7月20日にリリースされた
『佐村河内守:交響曲第1番「HIROSHIMA」』(COCQ-84901)が、クラシック作品としては稀にみるヒットを記録しています。発売翌日の時点でオリコン・デイリー・チャートのアルバム総合第46位、クラシック部門第1位を獲得。amazonでもクラシック・チャート第2位を記録しました。
佐村河内守(さむらごうち まもる)とは、一体どのような人なのでしょう?
1963年、被爆二世として広島に生まれた佐村河内は、10歳の頃より作曲家を志すものの、高校時代より激しい偏頭痛を患い、35歳で全聴覚を失いました。

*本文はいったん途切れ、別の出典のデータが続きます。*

Lemma fail_unsuccessful status rep : hr_Status (rep_Response rep) = None → ¬ successful (fail w status rep).
Proof.
  intros Hr (n & Hn & Hlt). cbn in Hn. destruct (WriteError_status w status (Sentinel "err") _ Hr) as [H|(m & H & Hm)]; rewrite H in Hn; [done|].
  injection Hn as ->. lia.
Qed.

Definition done_if (P : list event → Prop) (rep : Reply) (s : store) (h : list event) : Prop := successful rep → P h.

Lemma done_fail P status rep s h : hr_Status (rep_Response rep) = None → done_if P (fail w status rep) s h.
Proof. intros Hr Hs. by apply fail_unsuccessful in Hs. Qed.

Lemma cleared_unsent name rep : hr_Status (rep_Response rep) = None → hr_Status (rep_Response (clearStateCookie name rep)) = None.
Proof. intros Hr. unfold clearStateCookie, SetCookie. by destruct (unsent rep). Qed.

Lemma wp_example_beginRegistration r rep s h : example_wp (beginRegistration a w r rep) (λ _ _ _, True) s h.
Proof.
  apply wp_bind, wp_read. intros s1 h1 _ _. apply wp_computed_or; [|done]. intros RT start s2 h2 _ _ Hstart.
  apply wp_computed_or; [|done]. intros RT' id s3 h3 _ _ _. apply wp_bind, wp_section; [|done].
  intros s4 h4 rt s5 b _ Hi [= <- <-]. apply saved_registration; [done|].
  eexists RT, (q_Context r), _, start. split_and!; [exact Hstart|reflexivity|reflexivity].
Qed.
Lemma wp_example_beginAuthentication r rep s h : example_wp (beginAuthentication a w r rep) (λ _ _ _, True) s h.
Proof.
  apply wp_bind, wp_read. intros s1 h1 _ _. destruct (firstCredential s1) as [credential|]; [|done].
  apply wp_computed_or; [|done]. intros RT start s2 h2 _ _ Hstart.
  apply wp_computed_or; [|done]. intros RT' id s3 h3 _ _ _. apply wp_bind, wp_section; [|done].
  intros s4 h4 rt s5 b _ Hi [= <- <-]. apply saved_authentication; [done|].
  eexists RT, (q_Context r), _, start. split; [exact Hstart|reflexivity].
Qed.

Lemma wp_example_finishRegistration r rep s h : hr_Status (rep_Response rep) = None →
  example_wp (finishRegistration a w r rep) (done_if (registration_done r)) s h.
Proof.
  intros Hrep. unfold finishRegistration. destruct (stateCookie r _) as [id|] eqn:Hid; [|by apply done_fail].
  apply wp_bind, wp_section; [intros s1 h1 rt s2 b _ Hi Hs; by eapply consumed_registration|].
  pose proof (cleared_unsent registrationStateCookie _ Hrep) as Hrep'. cbv zeta. set (rep' := clearStateCookie _ _) in *.
  intros s1 h1 [state|] Hp1 _; [|by apply done_fail]. apply wp_or_reply.
  destruct (ReadRegistrationResponse _ _) as [response|] eqn:Hread; [|by apply done_fail].
  apply wp_computed_or; [|by intros; apply done_fail]. intros RT result s2 h2 Hp2 _ Hfin.
  assert (example_registered state response result) as Hver by (by exists RT, (q_Context r)).
  apply wp_bind, wp_section.
  - intros s3 h3 rt s4 ok Hp3 Hi Hs. eapply inserted_credential; [exact Hs|done|]. exists id, state, response, result.
    split_and!; [|done|done]. apply (prefix_subseteq (h1 ++ [RegistrationConsumed id state])); [by etrans|apply elem_of_snoc].
  - intros s3 h3 [] Hp3 _; [|by apply done_fail]. intros _. exists id, state, response, result. split_and!; try done.
    apply (sublist_snoc [_] (h1 ++ [RegistrationConsumed id state])); [|by etrans]. apply sublist_one, elem_of_snoc.
Qed.

Lemma wp_example_finishAuthentication r rep s h : hr_Status (rep_Response rep) = None →
  example_wp (finishAuthentication a w r rep) (done_if (login_done r)) s h.
Proof.
  intros Hrep. unfold finishAuthentication. destruct (stateCookie r _) as [id|] eqn:Hid; [|by apply done_fail].
  apply wp_bind, wp_section; [intros s1 h1 rt s2 b _ Hi Hs; by eapply consumed_authentication|].
  pose proof (cleared_unsent authenticationStateCookie _ Hrep) as Hrep'. cbv zeta. set (rep' := clearStateCookie _ _) in *.
  intros s1 h1 [state|] Hp1 _; [|by apply done_fail]. apply wp_or_reply.
  destruct (ReadAuthenticationResponse _ _) as [response|] eqn:Hread; [|by apply done_fail].
  apply wp_bind, wp_read. intros s2 h2 Hp2 _. destruct (credentialByRawID _ s2) as [credential|]; [|by apply done_fail].
  apply wp_computed_or; [|by intros; apply done_fail]. intros RT result s3 h3 Hp3 _ Hfin.
  assert (example_verified state response credential result) as Hver by (by exists RT, (q_Context r)).
  apply wp_bind, wp_section.
  - intros s4 h4 rt s5 ok Hp4 Hi Hs. eapply updated_credential; [exact Hs|done|]. exists id, state, response, credential, result.
    split_and!; [|done|done]. apply (prefix_subseteq (h1 ++ [AuthenticationConsumed id state])); [by do 2 (etrans; [done|])|apply elem_of_snoc].
  - intros s4 h4 [] Hp4 _; [|by apply done_fail]. intros _. exists id, state, response, credential, result. split_and!; try done.
    apply (sublist_snoc [_] (h1 ++ [AuthenticationConsumed id state])); [|by do 2 (etrans; [done|])]. apply sublist_one, elem_of_snoc.
Qed.
(* ===== verification/JsonRaw.v ===== *)
(** * Raw members of a JSON object

    A field of type [jsontext.Value] keeps the text of its member.  [raw_object]
    splits the text of an object into the names and texts of its members, the
    way the decoder walks through it; it is used on texts [Json.parse] accepts. *)
From S2P Require Import Prelude GoStrings Json.
Set Default Goal Selector "!".
Local Open Scope Z_scope.

Implicit Types (c : byte) (l : list byte).

(** What was consumed between two positions of the text. *)
Definition consumed_text (l rest : list byte) : list byte := take (length l - length rest) l.

Fixpoint raw_members (fuel depth : nat) l : option (list (list byte * list byte)) :=
  match fuel with
  | O => None
  | S fuel =>
      match skip_ws l with
      | [] => None
      | q :: l1 =>
          if negb (bool_decide (q = x22)) then None else
          '(name, l2) ← parse_string l1;
          match skip_ws l2 with
          | [] => None
          | c :: l3 =>
              if negb (bool_decide (c = x3a)) then None else
              '(_, l4) ← parse_value fuel depth l3;
              match skip_ws l4 with
              | [] => None
              | e :: l5 =>
                  let m := (name, consumed_text (skip_ws l3) l4) in
                  if decide (e = x2c) then ms ← raw_members fuel depth l5; Some (m :: ms)
                  else if decide (e = x7d) then Some [m]
                  else None
              end
          end
      end
  end.

Definition raw_object l : option (list (list byte * list byte)) :=
  match skip_ws l with
  | [] => None
  | c :: l1 =>
      if decide (c = x7b) then
        match skip_ws l1 with
        | [] => None
        | d :: l2 => if decide (d = x7d) then Some [] else raw_members (2 * length l + 1) (max_depth - 1) (d :: l2)
        end
      else None
  end.

(** The text of a member, empty if there is none. *)
Definition raw_member l (name : string) : list byte :=
  match raw_object l with
  | Some ms => from_option snd [] (find (λ m, bool_decide (m.1 = bytes_of_string name)) ms)
  | None => []
  end.

Example raw_vectors :
  raw_member (bytes_of_string "{ 'a' : [ 1, 2 ] , 'b':{} }") "a" = [] ∧
  let text := (λ c, if decide (c = x27) then x22 else c) <$> bytes_of_string "{ 'a' : [ 1, 2 ] , 'b':{} }" in
  raw_member text "a" = bytes_of_string "[ 1, 2 ]" ∧ raw_member text "b" = bytes_of_string "{}" ∧ raw_member text "c" = [].
Proof. by vm_compute. Qed.

(** ** Locality of the readers

    A reader that succeeds has consumed a prefix of its input, and looks at no
    more of the rest than its first byte. *)
Definition follows (rest rest' : list byte) : Prop := rest' = [] ∨ ∃ c r r', rest = c :: r ∧ rest' = c :: r'.

Lemma follows_app t rest rest' : follows rest rest' → follows (t ++ rest) (t ++ rest').
Proof. destruct t as [|c t]; [done|]. intros _. right. by exists c, (t ++ rest), (t ++ rest'). Qed.

Lemma skip_ws_local l : ∃ ws, l = ws ++ skip_ws l ∧ ∀ l', skip_ws (ws ++ l') = skip_ws l'.
Proof.
  induction l as [|c l (ws & Hl & Hs)]; [by exists []|]. cbn. destruct (is_ws c) eqn:E; [|by exists []].
  exists (c :: ws). split; [cbn; by rewrite <-Hl|]. intros l'. cbn. by rewrite E.
Qed.
Lemma skip_ws_idem l : skip_ws (skip_ws l) = skip_ws l.
Proof. induction l as [|c l IH]; [done|]. cbn. destruct (is_ws c) eqn:E; [done|]. cbn. by rewrite E. Qed.

(** The whitespace before a token, and the text from the token on replaced. *)
Lemma skip_ws_token l c l1 : skip_ws l = c :: l1 → ∃ ws, l = ws ++ c :: l1 ∧ ∀ l', skip_ws (ws ++ c :: l') = c :: l'.
Proof.
  intros H. destruct (skip_ws_local l) as (ws & Hl & Hs). exists ws. rewrite H in Hl. split; [done|]. intros l'. rewrite Hs. cbn.
  assert (is_ws c = false) as ->; [|done]. pose proof (skip_ws_idem l) as Hi. rewrite H in Hi. cbn in Hi. destruct (is_ws c); [|done].
  pose proof (skip_ws_length l1) as Hn. rewrite Hi in Hn. cbn in Hn. lia.
Qed.

Lemma utf8_seq_local l n l' : utf8_seq l = Some n → take n l' = take n l → utf8_seq l' = Some n.
Proof.
  unfold utf8_seq. intros H Ht. destruct l as [|a [|b rest]]; [done..|].
  destruct (in_range 194 223 a && is_cont b) eqn:E1.
  { injection H as <-. destruct l' as [|a' [|b' rest']]; [done..|]. injection Ht as -> ->. by rewrite E1. }
  destruct rest as [|c rest]; [done|]. destruct (in_range 224 239 a && _ && _) eqn:E2.
  { injection H as <-. destruct l' as [|a' [|b' [|c' rest']]]; [done..|]. injection Ht as -> -> ->. by rewrite E1, E2. }
  destruct rest as [|d rest]; [done|]. destruct (in_range 240 244 a && _ && _ && _) eqn:E3; [|done].
  injection H as <-. destruct l' as [|a' [|b' [|c' [|d' rest']]]]; [done..|]. injection Ht as -> -> -> ->. by rewrite E1, E2, E3.
Qed.

Definition string_local l (s rest : list byte) : Prop := ∃ t, l = t ++ rest ∧ ∀ rest', parse_string (t ++ rest') = Some (s, rest').

Lemma push_local p r o s rest : push r o = Some (s, rest) →
  (∀ s', o = Some (s', rest) → ∃ t, p = t ++ rest ∧ ∀ rest', parse_string (t ++ rest') = Some (s', rest')) →
  ∃ t s', p = t ++ rest ∧ s = r ++ s' ∧ ∀ rest', parse_string (t ++ rest') = Some (s', rest').
Proof.
  unfold push. destruct o as [[s' r']|]; [|done]. cbn. intros [= <- <-] H. destruct (H s' eq_refl) as (t & Hp & Ht).
  by exists t, s'.
Qed.
(** [json.Unmarshal] of a raw value into a string; a missing value is no text. *)
Definition raw_string (v : option json) : result string :=
  match v with Some v => unmarshal_string (Some v) | None => Err errUnmarshal end.

Definition sameJSONString (left right : option json) : bool :=
  match raw_string left, raw_string right with
  | Ok leftValue, Ok rightValue => bool_decide (leftValue = rightValue)
  | _, _ => false
  end.

Definition normalizePlaywrightRegistrationJSON (data : list byte) (decoder : AttestationObjectDecoder) : result (list byte) :=
  match decoder with
  | NilIface | TypedNil => Err (ErrorNew "attestation object decoder is required")
  | Iface decode =>
      v ← of_option errUnmarshal (Json.parse data);
      root ← raw_map v;
      let root := default ∅ root in
      let missing := ErrorNew "registration response is required" in
      response ← match root !! "response" with
                 | Some r => match raw_map r with Ok (Some m) => Ok m | _ => Err missing end
                 | None => Err missing
                 end;
      if (match response !! "authenticatorData" with
          | Some raw => negb (sameJSONString (Some raw) (response !! "attestationObject"))
          | None => false
          end) then Ok data
      else
        encodedAttestationObject ← match raw_string (response !! "attestationObject") with
          | Ok e => if bool_decide (e = "") then Err (ErrorNew "attestation object is required") else Ok e
          | Err _ => Err (ErrorNew "attestation object is required")
          end;
        rawAttestationObject ← match DecodeString encodedAttestationObject with
          | Some raw => if bool_decide (EncodeToString raw = encodedAttestationObject) then Ok raw
                        else Err (ErrorNew "attestation object encoding is invalid")
          | None => Err (ErrorNew "attestation object encoding is invalid")
          end;
        attestationObject ← NewAttestationObject (Some rawAttestationObject);
        decoded ← decode attestationObject;
        let encodedAuthenticatorData := jstring (EncodeToString (slice_list (bv_bytes (do_AuthenticatorData decoded)))) in
        let response := json_raw_map (<["authenticatorData" := encodedAuthenticatorData]> response) in
        _ ← of_option (ErrorNew "json: cannot marshal") (Marshal response);
        of_option (ErrorNew "json: cannot marshal") (Marshal (json_raw_map (<["response" := response]> root)))
  end.
End Shim.

(** *** Steps of the store, for the log *)
Inductive event :=
| UserKnown (u : user)
| RegistrationSaved (id : string) (state : registrationState)
| RegistrationConsumed (id : string) (state : registrationState)
| AuthenticationSaved (id : string) (state : authenticationState)
| AuthenticationConsumed (id : string) (state : authenticationState)
| Inserted (record : CredentialRecord)
| Updated (u : CredentialUpdate)
| SessionOpened (id : string) (handle : UserHandle)
| SessionClosed (id : string).

Definition handler : Type := prog store event Reply.

Section Server.
Context {Floats : FloatText} {Ord : MapOrder} {Custom : CustomTypes} {CE : CustomEvidence} {Methods : MarshalMethods} {P : Primitives}.

Definition newApp {L : CborLibrary} (host : string) : result (app * store) :=
  decoder ← Cbor.NewDecoder;
  attesters ← NewAttRegistry [Iface Attestation.None.New];
  extensions ← NewLevel3RegistryWithDeprecated;
  Ok (mkApp host ("https://" +:+ host +:+ ":8443")
        (mkDecoder (pointer_iface decoder (Cbor.DecodeAttestationObject decoder))
                   (pointer_iface decoder (Cbor.DecodeCredentialPublicKey decoder))
                   (pointer_iface decoder (Cbor.DecodeExtensionMap decoder)))
        attesters extensions, newStore).

Context (a : app) (w : ResponseWriter).

Definition originPolicy : OriginPolicy := mkOriginPolicy [a_origin a] [] false false.
Definition cookie (name value : string) (maxAge : Z) : Cookie := mkCookie name value "/" maxAge true true SameSiteLaxMode.
Definition clearCookie (name : string) : Cookie := cookie name "" (-1).
Definition writeGenericError (status : Z) (rep : Reply) : Reply :=
  respond (WriteJSON w status (json_error (mkErrorResponse false (StatusText status)))) rep.

Definition setSession (handle : UserHandle) (rep : Reply) : prog store event (result Reply) :=
  r ⇐ logged (createSession handle) (λ r : result string, match r with Ok id => [SessionOpened id handle] | Err _ => [] end);
  Ret (id ← r; Ok (SetCookie (cookie sessionCookie id 3600) rep)).

Definition healthz (_ : HttpRequest) (rep : Reply) : handler := Ret (respond (WriteJSON w StatusOK json_ok_true) rep).

(** *** Registration *)
Definition selection_for (mode : string) : AuthenticatorSelectionCriteria * list string :=
  if bool_decide (mode = "roaming")
  then (mkSelection "cross-platform" "discouraged" false UserVerificationPreferred, ["security-key"])
  else (mkSelection "platform" ResidentKeyRequired true UserVerificationRequired, ["client-device"]).

Definition registration_options (u : user) (mode : string) : RegistrationStartOptions := {|
  rso_RP := mkRPEntity (a_rpID a) "WebAuthn E2E"; rso_User := mkUserEntity (u_Handle u) (u_Email u) (u_DisplayName u);
  rso_OriginPolicy := originPolicy; rso_ConditionalMediation := false; rso_Challenge := mkByteValue None; rso_ChallengeGenerator := NilIface;
  rso_PubKeyCredParams := [mkParameter CredentialTypePublicKey AlgorithmES256]; rso_Timeout := 30 * 1000000000; rso_StateTTL := 0;
  rso_ExcludeCredentials := []; rso_AuthenticatorSelection := Some (selection_for mode).1; rso_Hints := (selection_for mode).2;
  rso_Attestation := AttestationNone; rso_AttestationFormats := []; rso_Extensions := ∅; rso_ExtensionRegistry := None;
  rso_ExtensionInputPolicy := mkInputPolicy false; rso_Now := None |}.

Definition registerOptions (r : HttpRequest) (rep : Reply) : handler :=
  match decodeJSON um_registerOptionsRequest r with
  | Err _ => Ret (writeGenericError StatusBadRequest rep)
  | Ok input =>
      if bool_decide (ro_Email input = "") then Ret (writeGenericError StatusBadRequest rep) else
      u ←! logged (getOrCreateUser (ro_Email input) (ro_DisplayName input))
             (λ u : result user, match u with Ok u => [UserKnown u] | Err _ => [] end) else writeGenericError StatusInternalServerError rep;
      start ←! compute (λ RT, StartRegistration (Some (q_Context r)) (registration_options u (ro_Mode input)))
        else writeGenericError StatusBadRequest rep;
      stateID ←! compute randomToken else writeGenericError StatusInternalServerError rep;
      _ ⇐ logged (λ _ s, (saveRegistrationState stateID (mkRegistration (u_Email u) (rsr_State start)) s, ()))
                 (λ _, [RegistrationSaved stateID (mkRegistration (u_Email u) (rsr_State start))]);
      Ret (respond (WriteCreationOptions w (rsr_Options start))
             (SetCookie (cookie registrationCookie stateID (DefaultChallengeTTL / 1000000000)) rep))
  end.

Definition registration_finish (state : RegistrationState) (response : RegistrationResponse) : RegistrationFinishOptions := {|
  rfo_State := state; rfo_Response := response;
  rfo_AttestationObjectDecoder := d_AttestationObject (a_decoder a); rfo_CredentialPublicKeyDecoder := d_CredentialPublicKey (a_decoder a);
  rfo_ExtensionMapDecoder := d_ExtensionMap (a_decoder a); rfo_AttestationRegistry := a_attesters a;
  rfo_AttestationTrustPolicy := AcceptNone; rfo_ExtensionRegistry := a_extensions a;
  rfo_ExtensionPolicy := mkRegistrationPolicy false false; rfo_Now := None |}.
(* ===== verification/Examples.v ===== *)
(** * The smaller examples and the license check

    Models [src/examples/manual/main.go] (both ceremonies without the facade,
    over three maps), [src/examples/passkey/main.go] (a login against a store the
    application supplies), [src/examples/attestation/main.go] (a registry and a
    trust policy) and the check of [src/tools/checklicenses/main.go]. *)
From S2P Require Import Prelude Base64 Sha2 GoStrings AuthData ClientData ExtValue Types Extension ExtHandlers Origin Attestation X509 Formats Standard Cbor Json JsonText Ceremony ExtVerify State Registration Authentication RelyingParty Preset Storage Browser BrowserOptions Transport Concurrent Application HttpServer.
Local Open Scope Z_scope.
Local Open Scope prog_scope.

(** ** Ceremonies without the facade *)
Module Manual.
Import Browser BrowserOptions.

(** The maps of the server, under its mutex, and its other fields. *)
Record maps := mkMaps {
  registrationStates : gmap string RegistrationState;
  authenticationStates : gmap string AuthenticationState;
  credentials : gmap string CredentialRecord;
}.
Record server := mkServer {
  m_attestations : attRegistry;
  m_extensions : Registry;
  m_signatures : SignatureVerifier;
  m_algorithms : AlgorithmPolicy;
  m_attestationObjects : AttestationObjectDecoder;
  m_credentialPublicKeys : COSEKeyDecoder;
  m_extensionMaps : ExtensionMapDecoder;
}.
Definition no_maps : maps := mkMaps ∅ ∅ ∅.

Inductive event :=
| RegistrationSaved (sessionID : string) (state : RegistrationState)
| RegistrationConsumed (sessionID : string) (state : RegistrationState)
| AuthenticationSaved (sessionID : string) (state : AuthenticationState)
| AuthenticationConsumed (sessionID : string) (state : AuthenticationState)
| Inserted (record : CredentialRecord)
| Updated (u : CredentialUpdate).
Inductive answer :=
| CreationOptions (options : CredentialCreationOptionsJSON)
| Registered (record : CredentialRecord)
| RequestOptions (options : CredentialRequestOptionsJSON)
| Authenticated (result : AuthenticationResult).

Definition handler : Type := prog maps event (result answer).

(** *** Critical sections *)
Definition save_registration (sessionID : string) (state : RegistrationState) (s : maps) : maps :=
  mkMaps (<[sessionID := state]> (registrationStates s)) (authenticationStates s) (credentials s).
Definition save_authentication (sessionID : string) (state : AuthenticationState) (s : maps) : maps :=
  mkMaps (registrationStates s) (<[sessionID := state]> (authenticationStates s)) (credentials s).
Definition take_registration (sessionID : string) (s : maps) : maps * option RegistrationState :=
  (mkMaps (delete sessionID (registrationStates s)) (authenticationStates s) (credentials s), registrationStates s !! sessionID).
Definition take_authentication (sessionID : string) (s : maps) : maps * option AuthenticationState :=
  (mkMaps (registrationStates s) (delete sessionID (authenticationStates s)) (credentials s), authenticationStates s !! sessionID).

(** The key of a credential is the text of its bytes. *)
Definition raw_key (id : byteValue) : string := string_of_bytes (slice_list (bv_bytes id)).
Definition lookup_credential (id : byteValue) (s : maps) : option CredentialRecord := CredentialRecord_Clone <$> credentials s !! raw_key id.
Definition insert_credential (record : CredentialRecord) (s : maps) : maps * result () :=
  let key := raw_key (cr_ID record) in
  if bool_decide (is_Some (credentials s !! key)) then (s, Err (ErrorNew "credential already registered"))
  else (mkMaps (registrationStates s) (authenticationStates s) (<[key := CredentialRecord_Clone record]> (credentials s)), Ok ()).
Definition apply_update (u : CredentialUpdate) (s : maps) : maps * result () :=
  let key := raw_key (cu_ID u) in
  match credentials s !! key with
  | None => (s, Err ErrCredentialUpdateConflict)
  | Some current =>
      match ApplyTo u current with
      | Err e => (s, Err e)
      | Ok next => (mkMaps (registrationStates s) (authenticationStates s) (<[key := next]> (credentials s)), Ok ())
      end
  end.

Section Server.
Context {Floats : FloatText} {Ord : MapOrder} {Custom : CustomTypes} {CE : CustomEvidence} {Methods : MarshalMethods}.

Definition newServer {L : CborLibrary} {P : Primitives} : result (server * maps) :=
  attestations ← NewAttRegistry [Iface Attestation.None.New];
  signatures ← Standard.NewVerifier [AlgorithmEdDSA; AlgorithmES256; AlgorithmRS256];
  extensions ← NewLevel3Registry;
  decoder ← Cbor.NewDecoder;
  Ok (mkServer attestations extensions (pointer_iface signatures (Standard.VerifySignature signatures))
        (pointer_iface signatures (Standard.AcceptsAlgorithm signatures))
        (pointer_iface decoder (Cbor.DecodeAttestationObject decoder)) (pointer_iface decoder (Cbor.DecodeCredentialPublicKey decoder))
        (pointer_iface decoder (Cbor.DecodeExtensionMap decoder)), no_maps).

Context (s : server).

Definition example_origins : OriginPolicy := mkOriginPolicy ["https://example.com"] [] false false.

Definition manual_registration_options (user : UserEntity) : RegistrationStartOptions := {|
  rso_RP := mkRPEntity "example.com" "Example"; rso_User := user; rso_OriginPolicy := example_origins; rso_ConditionalMediation := false;
  rso_Challenge := mkByteValue None; rso_ChallengeGenerator := NilIface; rso_PubKeyCredParams := RecommendedLevel3CredentialParameters;
  rso_Timeout := 0; rso_StateTTL := 0; rso_ExcludeCredentials := []; rso_AuthenticatorSelection := None; rso_Hints := [];
  rso_Attestation := AttestationNone; rso_AttestationFormats := []; rso_Extensions := {[ IDCredProps := VBoolInput true ]};
  rso_ExtensionRegistry := m_extensions s; rso_ExtensionInputPolicy := mkInputPolicy false; rso_Now := None |}.
Definition manual_registration_finish (state : RegistrationState) (response : RegistrationResponse) : RegistrationFinishOptions := {|
  rfo_State := state; rfo_Response := response; rfo_AttestationObjectDecoder := m_attestationObjects s;
  rfo_CredentialPublicKeyDecoder := m_credentialPublicKeys s; rfo_ExtensionMapDecoder := m_extensionMaps s;
  rfo_AttestationRegistry := m_attestations s; rfo_AttestationTrustPolicy := AcceptNone; rfo_ExtensionRegistry := m_extensions s;
  rfo_ExtensionPolicy := mkRegistrationPolicy false false; rfo_Now := None |}.
Definition manual_authentication_options (credential : CredentialRecord) : AuthenticationStartOptions := {|
  aso_RPID := cr_RPID credential; aso_OriginPolicy := example_origins; aso_Challenge := mkByteValue None; aso_ChallengeGenerator := NilIface;
  aso_Timeout := 0; aso_StateTTL := 0;
  aso_AllowCredentials := [mkDescriptor CredentialTypePublicKey (cr_ID credential) (cr_Transports credential)];
  aso_UserVerification := UserVerificationPreferred; aso_Hints := []; aso_Extensions := ∅; aso_ExtensionRegistry := None;
  aso_ExtensionInputPolicy := mkInputPolicy false; aso_ExpectedUserHandle := cr_UserHandle credential; aso_Now := None |}.
Definition manual_authentication_finish (state : AuthenticationState) (response : AuthenticationResponse) (credential : CredentialRecord) :
    AuthenticationFinishOptions := {|
  afo_State := state; afo_Response := response; afo_Credential := credential; afo_ExtensionMapDecoder := m_extensionMaps s;
  afo_SignatureVerifier := m_signatures s; afo_AlgorithmPolicy := m_algorithms s; afo_ExtensionRegistry := m_extensions s;
  afo_ExtensionPolicy := mkAuthenticationPolicy false false ""; afo_CounterPolicy := mkCounterPolicy false false;
  afo_UVInitializationAuthorized := false; afo_Now := None |}.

聴覚という、作曲家にとってもっとも大切な機能を失った作曲家。楽聖ベートーヴェンと同じ境遇の作曲家が現代に生きていることに、まずは驚かされます。そして、想像を絶する苦しみのただ中で、佐村河内はただひたすらに筆を取り、作曲を続けるのです。心身を蝕む頭鳴症と全聾の闇の中で、一から作り出した曲、それが交響曲第1番「HIROSHIMA」です。
この交響曲第1番「HIROSHIMA」は、なんと演奏時間80分超、100人近くにおよぶ大編成のオーケストラによる壮大な楽曲です。
今のご時世に、巨大な交響曲というクラシック音楽の花形にして王道の形式に、真正面から立ち向かった作品というのは間違いなく稀有です。当然、尋常ならざる体力を要するでしょうし、なによりすべての時間と身体をこの作品に注ぎ込まなければ完成できない作品であることは間違いありません。
昨年夏に京都で行なわれた全曲初演の際には、日頃クラシックの演奏会には来ないであろう客層で会場が満員に。そして、その聴衆が80分の大作を息をのむ静寂とともに聴取し、演奏終了直後は万雷の拍手に至ったそうです。
作家の
五木寛之、作曲家の
吉松隆、指揮者の
大友直人も、佐村河内の作品を絶賛しています。
「ヒロシマは、過去の歴史ではない。
二度と過ちをくり返さないと誓った私たちは、いま現在、ふたたびの悲劇をくり返している。
佐村河内守さんの交響曲第一番《HIROSHIMA》は、戦後の最高の鎮魂曲であり、未来への予感をはらんだ交響曲である。
これは日本の音楽界が世界に発信する魂の交響曲なのだ。」
五木寛之(作家)
「あまりにも異形であまりにも巨大。しかし何より重要なのは、この大作が確かに聴く人の心を突き動かすということだ。」
吉松 隆(作曲家)
「壮大なスケール感をたたえながら、細部の一音一音にまで魂のこもった音が書き込まれている。
作曲家の、深い思いから生み出された「祈り」と「希望」の音楽とも言えるでしょう。」
大友直人(指揮者)
多くのTV番組でも佐村河内の壮絶な人生と音楽が取り上げられ、話題は今後ますます大きくなっていきそうです。21世紀に現れた奇跡の作曲家、ぜひご注目ください。